Species of sea anemone

Mesacmaea mitchellii is a species of sea anemone in the family Haloclavidae. It is found in the northeastern Atlantic Ocean and the Mediterranean Sea where it burrows in soft sediment.

==Taxonomy==
This species was first described in 1853 by the British naturalist Philip Henry Gosse as Ilyanthus mitchellii. In 1881, the Italian zoologist Angelo Andres described a new species of sea anemone, Mesacmaea stellatus, and erecting the genus Mesacmaea to accommodate it. Since then, Mesacmaea stellatus has been synonymised with Ilyanthus mitchellii, the species becoming Mesacmaea mitchellii. Two other species from the genus Ilyanthus have also been transferred to the genus Mesacmaea.

==Description==
M. mitchellii is a robust and distinctive burrowing sea anemone. The column is pear-shaped with a rounded base, and is divided into a scapus, the main part of the column, and a scapulus, a smooth retractile region; the physa, or basal region, is able to adhere firmly to a hard surface but is not normally attached because the animal habitually burrows. The scapus often has sand grains sticking to it. The oral disc bears up to 36 tentacles in several cycles; the inner cycle contains seven tentacles which tend to be raised above the central mouth while the remaining tentacles are spread widely over the surface of the sediment. The column can be up to 50 mm across and 70 mm including the extended tentacles. The scapus is generally reddish, orange or buff, the scapulus is grey, and the oral disc and tentacles are patterned in brown, cream and red. Internally, the pharynx has a single siphonoglyph (ciliated groove) and the gastrovascular cavity is subdivided by complete mesenteries, no incomplete mesenteries being present. The retractor muscles are strong.

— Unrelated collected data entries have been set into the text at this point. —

(** * DeepKlarity quiz generator: a shallow embedding of the generation
  pipeline and of the history and display components.

  Embedded from the sources:
  - the functions the backend design gives in code: [validate_quiz_json],
    [validate_question_grounding], [check_duplicate_questions],
    [generate_quiz], [retry_with_backoff], [validate_url],
    [assign_questions_to_sections], [get_cached_quiz] and [cache_quiz];
  - the React components [QuizHistory] (pagination state), [QuizDisplay]
    (marking of the correct option) and [QuizGenerator] (the submit
    handler), with the API service they call.

  The design gives the database service, the scraper and the route of
  [POST /api/quiz/generate] as outlines in prose only.  Module [Backend]
  models them from the words of the specification, and says so at each
  definition.

  Python values are modelled as a small JSON-like value type, exceptions as
  an error result, the logger and the mutated question list as explicit
  state.  A text is a [string], the bytes of its encoding.  What a library
  decides and the sources do not show is a parameter: [str.lower] on all of
  Unicode, the lengths [time.sleep] accepts, the expire times Redis
  accepts, the similarity measures.  [String.prototype.trim], MD5 and, for
  the concrete runs, the matcher of [difflib] are written out. *)

From Stdlib Require Import String Ascii List ZArith Lia Bool Arith PeanoNat.
From Stdlib Require QArith.
Set Warnings "-register-all".
Import ListNotations.
Local Open Scope string_scope.
Local Open Scope list_scope.
Local Open Scope nat_scope.
(** The getter, lines 55-70. *)
Definition stepForTable (p : props) : option tableStep :=
  match stepBeforeError p with
  | Some before => Some (TheStepBeforeError before)
  | None =>
      match step_ p with
      | Some s =>
          if decide (sp_status s <> Some error) then Some (TheStep s) else None
      | None => None
      end
  end.

(** [stepStatus], lines 138-158; the two delta ids are compared with
    [!==], which tells a number, [null] and [undefined] apart. *)
Definition stepStatus (s : option step) : option status :=
  match s with
  | None => None
  | Some s =>
      if (0 <? nClientRequests s)%Z
         || is_busy s
         || bool_decide (output_status s = None)
         || bool_decide (last_relevant_delta_id s <> cached_render_result_delta_id s)
      then Some busy
      else output_status s
  end.

(** [array[i]] for a number [i] that is an integer. *)
Definition index {A} (l : list A) (i : Z) : option A :=
  if (i <? 0)%Z then None else l !! Z.to_nat i.

(** [modules[module] ? modules[module].has_html_output : false], lines
    208-210: the property of [modules] of the name [String(module)],
    of its own or inherited. *)
Definition htmlOutput (modules : gmap string moduleState)
    (module : nullable string) : option bool :=
  match modules !! property_key module with
  | Some m => Some (has_html_output m)
  | None =>
      if decide (property_key module ∈ objectPrototypeNames) then None
      else Some false
  end.

(** The object a step of the state, or the placeholder of lines
    176-184, contributes to the [step] prop. *)
Inductive selection : Type :=
| Selected (s : step)
| Placeholder.

(** [mapStateToProps], lines 160-221, up to the two props above. *)
Definition mapStateToProps (st : state) : completion props :=
  match tabs st !! selectedPane_tabSlug st with
  | None => Throw "TypeError"
  | Some tab =>
      let stepArray := (fun id => steps st !! id) <$> step_ids tab in
      let stepIndex := selected_step_position tab in
      let step0 : option step := mjoin (index stepArray stepIndex) in
      let status :=
        match step0 with
        | Some s => stepStatus (Some s)
        | None => Some busy
        end in
      let sel : option selection :=
        match step0 with
        | Some s => Some (Selected s)
        | None =>
            match index (step_ids tab) stepIndex with
            | Some i => if decide (i = 0%Z) then None else Some Placeholder
            | None => None
            end
        end in
      let stepProp : option stepProp :=
        match sel with
        | Some (Selected s) =>
            Some (StepProp (id s) (slug s) (module s)
                    (htmlOutput (modules st) (module s))
                    status (cached_render_result_delta_id s)
                    (output_columns s) (output_n_rows s))
        | Some Placeholder =>
            Some (StepProp (-1) None Undefined
                    (htmlOutput (modules st) Undefined)
                    status Null None None)
        | None => None
        end in
      if bool_decide (status = Some error) && (0 <? stepIndex)%Z then
        match mjoin (index stepArray (stepIndex - 1)) with
        | None => Throw "TypeError"
        | Some lastGood =>
            Normal (Props
              (Some (StepBeforeError (id lastGood) (slug lastGood)
                       (cached_render_result_delta_id lastGood)
                       (stepStatus (Some lastGood))
                       (output_columns lastGood) (output_n_rows lastGood)))
              stepProp)
        end
      else Normal (Props None stepProp)
  end.

(** Sample values. *)

(** A state whose two steps both have an up-to-date output of status
    'error', the second one selected. *)
Definition erroredStep (i : Z) (slug : string) : step :=
  Step i (Some slug) (Value "pythoncode") 0 false (Some error)
       (Value 5%Z) (Value 5%Z) None None.

Definition twoErrors : state :=
  ReduxState
    {[ 1%Z := erroredStep 1 "step-1"; 2%Z := erroredStep 2 "step-2" ]}
    {[ "tab-1" := TabState [1%Z; 2%Z] 1 ]}
    ∅
    "tab-1".



(** A tab that lists a step the state does not have yet. *)
Definition notYetThere : state :=
  ReduxState ∅ {[ "tab-1" := TabState [5%Z] 0 ]} ∅ "tab-1".

End OutputPane.

(* ===================================================================== *)
(** ** The table-action helpers (updateDuplicateModule)                   *)
(* ===================================================================== *)

Module UpdateTableAction.
Import JS.

(** A value that is a string or [undefined]. *)
Inductive value : Type :=
| undefined
| str (s : string).

(** How [+] with a string prints it. *)
Definition to_string (v : value) : string :=
  match v with
  | undefined => "undefined"
  | str s => s
  end.

Record paramVal := ParamVal {
  pv_id : Z;
  pv_id_name : string;
  pv_value : string
}.

Record wfModule := WfModuleState {
  wfm_id : Z;
  parameter_vals : list paramVal
}.

(** The action [setParamValueActionByIdName(wfModuleId, idName, value)]
    creates. *)
Inductive action : Type :=
| SetParamValueByIdName (wfModuleId : Z) (idName : string) (newValue : value).

(** [String.prototype.split] with a one-character separator. *)
Fixpoint split (separator : Ascii.ascii) (s : string) : list string :=
  match s with
  | EmptyString => [EmptyString]
  | String c rest =>
      if decide (c = separator) then EmptyString :: split separator rest
      else match split separator rest with
           | first :: others => String c first :: others
           | [] => [String c EmptyString]
           end
  end.

(** [Array.prototype.includes] on an array of strings. *)
Definition includes (l : list string) (v : value) : bool :=
  match v with
  | str s => bool_decide (s ∈ l)
  | undefined => false
  end.

Section WithStore.

(** The Redux state and its reducer, which live in workflow-reducer. *)
Variable reduxState : Type.
Variable reducer : reduxState -> action -> reduxState.

(** [findParamValByIdName] of utils; [None] when it finds nothing. *)
Variable findParamValByIdName : wfModule -> string -> option paramVal.

(** The store: its state and the actions dispatched so far. *)
Record store := Store {
  getState : reduxState;
  dispatched : list action
}.

(** [store.dispatch(action)]. *)
Definition dispatch (a : action) (s : store) : store :=
  Store (reducer (getState s) a) (dispatched s ++ [a]).

(** [updateDuplicateModule], lines 151-165. *)
Definition updateDuplicateModule (wfm : wfModule) (params : list string)
    (s : store) : completion store :=
  match findParamValByIdName wfm "colnames" with
  | None => Throw "TypeError"
  | Some entriesParam =>
      let duplicateColumnName :=
        match params with
        | first :: _ => str first
        | [] => undefined
        end in
      if negb (bool_decide (pv_value entriesParam = EmptyString)) then
        if negb (includes (split ","%char (pv_value entriesParam)) duplicateColumnName)
        then
          let entries :=
            pv_value entriesParam +:+ "," +:+ to_string duplicateColumnName in
          Normal (dispatch (SetParamValueByIdName (wfm_id wfm) "colnames"
                              (str entries)) s)
        else Normal s
      else
        Normal (dispatch (SetParamValueByIdName (wfm_id wfm) "colnames"
                            duplicateColumnName) s)
  end.

End WithStore.

(** [s] does not contain the separator. *)
Fixpoint without (separator : ascii) (s : string) : Prop :=
  match s with
  | EmptyString => True
  | String c rest => c <> separator /\ without separator rest
  end.

(** Sample values. *)

(** A step whose 'colnames' value is [a,b]. *)
Definition duplicateStep : wfModule :=
  WfModuleState 7 [ParamVal 70 "colnames" "a,b"].

(** The parameter value of that name, as utils finds it. *)
Definition findByIdName (wfm : wfModule) (idName : string) : option paramVal :=
  List.find (fun p => bool_decide (pv_id_name p = idName)) (parameter_vals wfm).

(** A reducer that only counts actions. *)
Definition countActions (n : nat) (a : action) : nat := S n.

End UpdateTableAction.

(* ===================================================================== *)
(** ** Report/Table.js: the connected props and the chart colours         *)
(* ===================================================================== *)

Module ReportTable.
Import JS.

Record settingsState := Settings {
  bigTableRowsPerTile : number;
  bigTableColumnsPerTile : number
}.

(** The part of the Redux state [mapStateToProps] reads; [steps] lists
    the properties of [state.steps] in the order of [Object.values]. *)
Record state := ReduxState {
  steps : QuotaExceeded.object OutputPane.step;
  settings : settingsState
}.

Record props := Props {
  deltaId : nullable Z;
  nRows : option Z;
  columns : option (list OutputPane.column);
  nRowsPerTile : number;
  nColumnsPerTile : number
}.

(** [mapStateToProps], lines 77-88. *)
Definition mapStateToProps (st : state) (stepSlug : string)
  : completion props :=
  match
    head (filter (fun step => OutputPane.slug step = Some stepSlug)
                 (QuotaExceeded.Object_values (steps st)))
  with
  | None => Throw "TypeError"
  | Some step =>
      Normal (Props (OutputPane.cached_render_result_delta_id step)
                    (OutputPane.output_n_rows step)
                    (OutputPane.output_columns step)
                    (bigTableRowsPerTile (settings st))
                    (bigTableColumnsPerTile (settings st)))
  end.

(** [defaultColors], lines 91-98. *)
Definition defaultColors : list string :=
  ["#E24F4A"; "#FBAA6D"; "#48C8D7"; "#2DAAA8"; "#769BB0"; "#A2A2A2"].

(** [getColor], lines 100-102, for an integer [idx]; [%] is the
    remainder that takes the sign of [idx]. *)
Definition getColor (idx : Z) : option string :=
  OutputPane.index defaultColors
                   (Z.rem idx (Z.of_nat (List.length defaultColors))).

(** A character that is no decimal digit. *)
Definition not_a_digit (c : ascii) : Prop :=
  forall n, pretty_N_char n <> c.

End ReportTable.

(* ===================================================================== *)
(** ** The table-action helpers: the other update functions               *)
(* ===================================================================== *)

Module TableActions.
Import JS UpdateTableAction.

(** [selectColumnDrop] and [selectColumnKeep]. *)
Definition selectColumnDrop : Z := 0.
Definition selectColumnKeep : Z := 1.

(** The value of a parameter: a string, a number, or nothing. *)
Inductive paramValue : Type :=
| PVUndefined
| PVString (s : string)
| PVNumber (n : Z).

#[global] Instance paramValue_eq_dec : EqDecision paramValue.
Proof. solve_decision. Defined.

(** Whether [if (value)] takes the branch. *)
Definition truthy (v : paramValue) : bool :=
  match v with
  | PVUndefined => false
  | PVString s => negb (bool_decide (s = EmptyString))
  | PVNumber n => negb (n =? 0)%Z
  end.

Record param := Param {
  param_id : Z;
  param_value : paramValue
}.

(** The actions of workflow-reducer the helpers dispatch. *)
Inductive action : Type :=
| SetParamValue (paramId : Z) (newValue : string)
| SetParamValueByIdName (wfModuleId : Z) (idName : string)
                        (newValue : paramValue)
| SetSelectedWfModule (index : Z)
| AddModule (moduleId : Z) (index : Z).

(** A step of the workflow: its id and the id of the module it runs,
    [(wfModule.module_version || {}).module]. *)
Record wfModule := WfModule {
  wfm_id : Z;
  module_version_module : option Z
}.

(** [Array.prototype.join] on strings; [toString()] joins with a
    comma. *)
Fixpoint join (separator : string) (l : list string) : string :=
  match l with
  | [] => EmptyString
  | [x] => x
  | x :: rest => x +:+ separator +:+ join separator rest
  end.

(** [Array.prototype.indexOf]; [None] is -1. *)
Fixpoint indexOf {A} `{EqDecision A} (l : list A) (x : A) : option nat :=
  match l with
  | [] => None
  | y :: rest => if decide (y = x) then Some 0 else S <$> indexOf rest x
  end.

(** [Array.prototype.findIndex]; [None] is -1. *)
Fixpoint findIndex {A} (p : A -> bool) (l : list A) : option nat :=
  match l with
  | [] => None
  | y :: rest => if p y then Some 0 else S <$> findIndex p rest
  end.

(** [array.splice(start, deleteCount)] for a start within the array. *)
Definition splice {A} (start deleteCount : nat) (l : list A) : list A :=
  take start l ++ drop (start + deleteCount) l.

(** [value] as an argument of [indexOf] on strings. *)
Definition indexOfValue (l : list string) (v : value) : option nat :=
  match v with
  | str s => indexOf l s
  | undefined => None
  end.

Definition value_to_paramValue (v : value) : paramValue :=
  match v with
  | str s => PVString s
  | undefined => PVUndefined
  end.

(** An edit of one cell. *)
Record edit := Edit {
  row : Z;
  col : string;
  edit_value : string
}.

Definition same_cell (a b : edit) : bool :=
  bool_decide (row a = row b) && bool_decide (col a = col b).

(** [{ prevName, newName }]. *)
Record renameInfo := RenameInfo {
  prevName : string;
  newName : string
}.

(** The decimal digits of a property name, most significant first. *)
Fixpoint digits_value (acc : N) (s : string) : option N :=
  match s with
  | EmptyString => Some acc
  | String c rest =>
      let n := Ascii.N_of_ascii c in
      if (48 <=? n)%N && (n <=? 57)%N
      then digits_value (10 * acc + (n - 48)) rest
      else None
  end.

(** A property name that is an array index: the canonical decimal form
    of an integer from 0 to 2^32 - 2. *)
Definition array_index (k : string) : option N :=
  match k with
  | EmptyString => None
  | _ =>
      n ← digits_value 0 k;
      if bool_decide (pretty n = k) && (n <? 2 ^ 32 - 1)%N
      then Some n else None
  end.

(** A plain object with string values, as the list of its properties in
    the order [for ... in] visits them: array indices first, in
    increasing order, then the other names in the order of creation. *)
Definition entries : Type := list (string * string).
(** X1. The output directory is the base name of the archive without a
    trailing [.zip], whatever directory the archive lies in; a base name
    without that extension is kept whole; the result never contains a
    slash, so the directory is made in the working directory. *)
Theorem output_dir_is_stem_of_archive :
  (forall p stem : string,
      Str.has_char Str.slash stem = false ->
      output_dir_for_zip (stem +:+ ".zip") = stem
      /\ output_dir_for_zip (p +:+ "/" +:+ stem +:+ ".zip") = stem)
  /\ (forall fname : string,
         Str.endswith (Path.basename fname) ".zip" = false ->
         output_dir_for_zip fname = Path.basename fname)
  /\ (forall fname : string,
         Str.has_char Str.slash (output_dir_for_zip fname) = false).
Proof.
  split; [|split].
  - intros p stem Hstem.
    assert (Str.has_char Str.slash (stem +:+ ".zip") = false) as Hs
        by (by rewrite has_char_app, Hstem).
    unfold output_dir_for_zip.
    rewrite basename_after_slash, basename_plain by done.
    rewrite endswith_app. split; by apply drop_last_app.
  - intros fname Hno. unfold output_dir_for_zip. by rewrite Hno.
  - intros fname. unfold output_dir_for_zip.
    pose proof (last_no_sep Str.slash fname) as Hb. fold (Path.basename fname) in Hb.
    destruct (Str.endswith (Path.basename fname) ".zip") eqn:Hend; [|done].
    apply endswith_inv in Hend as [stem Hstem]. rewrite Hstem in *.
    rewrite drop_last_app by done.
    rewrite has_char_app in Hb. by apply orb_false_elim in Hb as [? _].
Qed.

Lemma output_dir_is_stem_of_archive_witness :
  (output_dir_for_zip ("Skyblock-1.2" +:+ ".zip") = "Skyblock-1.2"
   /\ output_dir_for_zip ("/home/u/Downloads" +:+ "/" +:+ "Skyblock-1.2" +:+ ".zip")
      = "Skyblock-1.2")
  /\ output_dir_for_zip "packs/notes.txt" = Path.basename "packs/notes.txt".
Proof.
  split.
  - apply (proj1 output_dir_is_stem_of_archive). reflexivity.
  - apply (proj1 (proj2 output_dir_is_stem_of_archive)). reflexivity.
Defined.

Section FirstSteps.
Context (E : env).

(** X2. On an archive whose manifest is an object with a
    [manifestType], the validity check returns a boolean without
    touching the world, and it returns true exactly when the value is
    the string [minecraftModpack]. *)
Theorem is_modpack_zip_tests_the_sentinel
    (fpath : string) (w : world) members (mf t : json) :
  stat E (fs w) fpath = Some (File (ZipArchive members)) ->
  get_manifest members = Ret mf ->
  Py.getitem mf "manifestType" = Ret t ->
  exists b, is_modpack_zip E fpath w = (Ret b, w)
            /\ (b = true <-> t = JStr "minecraftModpack").
Proof.
  intros Hs Hmf Ht. rewrite (is_modpack_zip_archive E _ _ _ Hs), Hmf, Ht.
  eexists. split; [reflexivity|].
  destruct t; simpl; try (split; [done | discriminate]).
  split.
  - intros Heq%String.eqb_eq. by subst.
  - intros [= ->]. apply String.eqb_refl.
Qed.

(** X4. Without a second argument [main] raises [IndexError] before
    it prints anything, the usage text included. *)
Theorem main_needs_an_argument (argv : list string) (w : world) :
  (length argv < 2)%nat ->
  main E argv w = (Raise IndexError, w).
Proof.
  intros Hlen. unfold main.
  rewrite (lookup_ge_None_2 argv 1) by lia. reflexivity.
Qed.



End FirstSteps.

Lemma is_modpack_zip_tests_the_sentinel_witness :
  exists b, is_modpack_zip Demo.E "pack.zip" (Demo.boot Demo.good_pack)
            = (Ret b, Demo.boot Demo.good_pack)
            /\ (b = true <-> JStr Demo.sentinel = JStr "minecraftModpack").
Proof.
  apply (is_modpack_zip_tests_the_sentinel Demo.E "pack.zip" (Demo.boot Demo.good_pack)
           Demo.good_pack
           (Demo.manifest Demo.sentinel [("overrides", JStr "overrides")] Demo.forge)).
  - vm_compute. reflexivity.
  - reflexivity.
  - reflexivity.
Defined.

Lemma main_needs_an_argument_witness :
  main Demo.E ["modpack_dl.py"] (Demo.boot Demo.good_pack)
  = (Raise IndexError, Demo.boot Demo.good_pack).
Proof. apply main_needs_an_argument. simpl. lia. Defined.



(** * The catalog client *)

(** X6. An id that is not an integer stops the catalog calls at their
    assertion: no request is made with it.  The per-mod step therefore
    fails on a record whose [projectID] is not an integer before it
    asks the catalog anything. *)
Theorem non_integer_ids_are_not_requested (E : env) :
  (forall (p : json) (w : world),
      Py.is_int p = false -> get_info E p w = (Raise AssertionError, w))
  /\ (forall (p i : json) (w : world),
         Py.is_int p = false \/ Py.is_int i = false ->
         get_download_url E p i w = (Raise AssertionError, w))
  /\ (forall (f p : json) (folder : string) (force : bool) (w : world),
         Py.getitem f "projectID" = Ret p ->
         Py.is_int p = false ->
         download_manifest_file E f folder force w = (Raise AssertionError, w)).
Proof.
  assert (forall (p : json) (w : world),
             Py.is_int p = false -> get_info E p w = (Raise AssertionError, w)) as Hinfo.
  { intros p w Hp. unfold get_info. by rewrite Hp. }
  split; [exact Hinfo|]. split.
  - intros p i w [Hp | Hi]; unfold get_download_url.
    + by rewrite Hp.
    + rewrite Hi. by destruct (Py.is_int p).
  - intros f p folder force w Hf Hp. unfold download_manifest_file.
    rewrite Hf. unfold bind at 1, lift at 1.
    by rewrite (bind_raise_eq _ _ _ _ _ (Hinfo p w Hp)).
Qed.

Lemma non_integer_ids_are_not_requested_witness :
  get_info Demo.E (JStr "10/../../evil") (Demo.boot Demo.good_pack)
  = (Raise AssertionError, Demo.boot Demo.good_pack)
  /\ get_download_url Demo.E (JInt 10) (JFloat 41 2) (Demo.boot Demo.good_pack)
     = (Raise AssertionError, Demo.boot Demo.good_pack)
  /\ download_manifest_file Demo.E
       (JObj [("projectID", JStr "10"); ("fileID", JInt 20); ("required", JBool true)])
       "pack/minecraft/mods" false (Demo.boot Demo.good_pack)
     = (Raise AssertionError, Demo.boot Demo.good_pack).
Proof.
  split; [|split].
  - apply (proj1 (non_integer_ids_are_not_requested Demo.E)). reflexivity.
  - apply (proj1 (proj2 (non_integer_ids_are_not_requested Demo.E))). by right.
  - eapply (proj2 (proj2 (non_integer_ids_are_not_requested Demo.E))); reflexivity.
Defined.

(** ** Quoting of the loader id *)


Lemma hex_digit_inj (a b : N) :
  (a < 16)%N -> (b < 16)%N -> Url.hex_digit a = Url.hex_digit b -> a = b.
Proof.
  intros Ha Hb Heq. apply (f_equal N_of_ascii) in Heq. unfold Url.hex_digit in Heq.
  destruct (N.ltb_spec a 10), (N.ltb_spec b 10);
    rewrite !N_ascii_embedding in Heq by lia; lia.
Qed.

Lemma quote_cons (c : ascii) (s : string) :
  Url.quote (String c s)
  = if Url.unreserved c then String c (Url.quote s)
    else String "%" (String (Url.hex_digit (N_of_ascii c / 16))
                       (String (Url.hex_digit (N_of_ascii c mod 16)) (Url.quote s))).
Proof. reflexivity. Qed.

Lemma str_app_inj_l (a x y : string) : a +:+ x = a +:+ y -> x = y.
Proof.
  induction a as [|c a IH]; [done|]. rewrite !str_app_cons. intros [= H]. by apply IH.
Qed.



(** X8. Quoting loses nothing: different loader ids are quoted
    differently, so they are looked up under different request URLs. *)
Theorem loader_requests_are_distinct (a b : string) :
  (Url.quote a = Url.quote b -> a = b)
  /\ (modloader_request a = modloader_request b -> a = b).
Proof.
  assert (forall a b, Url.quote a = Url.quote b -> a = b) as Hinj.
  { clear. induction a as [|c a IH]; intros [|d b].
    - done.
    - rewrite quote_cons. by destruct (Url.unreserved d).
    - rewrite quote_cons. by destruct (Url.unreserved c).
    - rewrite !quote_cons.
      destruct (Url.unreserved c) eqn:Hc, (Url.unreserved d) eqn:Hd.
      + intros [= -> Hq]. f_equal. by apply IH.
      + intros [= -> _]. done.
      + intros [= <- _]. done.
      + intros [= Hh Hl Hq]. f_equal; [|by apply IH].
        pose proof (N_ascii_bounded c). pose proof (N_ascii_bounded d).
        apply hex_digit_inj in Hh; [|by apply N.Div0.div_lt_upper_bound|by apply N.Div0.div_lt_upper_bound].
        apply hex_digit_inj in Hl; [|by apply N.mod_lt|by apply N.mod_lt].
        rewrite <- (ascii_N_embedding c), <- (ascii_N_embedding d). f_equal.
        rewrite (N.div_mod (N_of_ascii c) 16), (N.div_mod (N_of_ascii d) 16) by done.
        by rewrite Hh, Hl. }
  split; [apply Hinj|].
  unfold modloader_request. intros Heq.
  apply str_app_inj_l in Heq. by apply str_app_inj_l, Hinj in Heq.
Qed.

Lemma loader_requests_are_distinct_witness :
  "forge-36.0.0" = "forge-36.0.0" /\ "forge 36" = "forge 36".
Proof.
  split.
  - apply (proj1 (loader_requests_are_distinct "forge-36.0.0" "forge-36.0.0")).
    reflexivity.
  - apply (proj2 (loader_requests_are_distinct "forge 36" "forge 36")).
    reflexivity.
Defined.

(** * The mods loop and the loader phase, run through *)

Lemma for_each_app {A} (l1 l2 : list A) (body : A -> M unit) (w : world) :
  for_each (l1 ++ l2) body w = (for_each l1 body ;; for_each l2 body) w.
Proof.
  revert w. induction l1 as [|x l1 IH]; intros w; simpl; [done|].
  unfold bind in *. destruct (body x w) as [[[]|e] w1]; [|done].
  apply IH.
Qed.

Section Phases.
Context (E : env).

(** X9. The mods are handled in the order of the manifest and the
    first one that fails ends the run: the exception of its step
    leaves [download_mods] with the world as that step left it, so
    nothing is asked or fetched for the records after it. *)
Theorem first_failing_mod_stops_the_run
    (mf f : json) (before after : list json) (folder : string)
    (w w1 w2 : world) (e : exn) :
  Py.getitem mf "files" = Ret (JArr (before ++ f :: after)) ->
  for_each before (fun f => download_manifest_file E f folder false)
    (add_output [Line "Downloading {} mods..."
                      [JInt (Z.of_nat (length (before ++ f :: after)))]] w)
  = (Ret tt, w1) ->
  download_manifest_file E f folder false w1 = (Raise e, w2) ->
  download_mods E mf folder w = (Raise e, w2).
Proof.
  intros Hfiles Hbefore Hf.
  assert (download_mods E mf folder w
          = for_each (before ++ f :: after)
              (fun f => download_manifest_file E f folder false)
              (add_output [Line "Downloading {} mods..."
                 [JInt (Z.of_nat (length (before ++ f :: after)))]] w)) as ->.
  { unfold download_mods. rewrite Hfiles. reflexivity. }
  rewrite for_each_app, (bind_ret_eq _ _ _ _ _ Hbefore). simpl.
  by rewrite (bind_raise_eq _ _ _ _ _ Hf).
Qed.

Lemma get_modloader_info_run (id : string) (info : json) (cs : list string) (w : world) :
  answers E (modloader_request id) cs (Some info) ->
  get_modloader_info E (JStr id) w
  = (Ret info, add_requests [Request (modloader_request id) false] w).
Proof.
  intros Ha. destruct (session_get_answers E _ _ _ w Ha) as (r & Hr & Hs & _ & Hj).
  unfold get_modloader_info. simpl Py.as_str.
  unfold bind at 1, lift at 1.
  rewrite (bind_ret_eq _ _ _ _ _ Hr), Hs.
  unfold bind, ret, response_json. by rewrite Hj.
Qed.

==Distribution and habitat==
Mesacmaea mitchellii is native to the northeastern Atlantic Ocean where it occurs in the sublittoral zone around the coasts of Britain and Western Europe and in the Mediterranean Sea. Its depth range is between 15 and 100 m and its habitat is soft sediment such as sand and gravel. The base of the column is used for burrowing, and the animal feeds with only the top of the column, oral disc and tentacles above the sediment.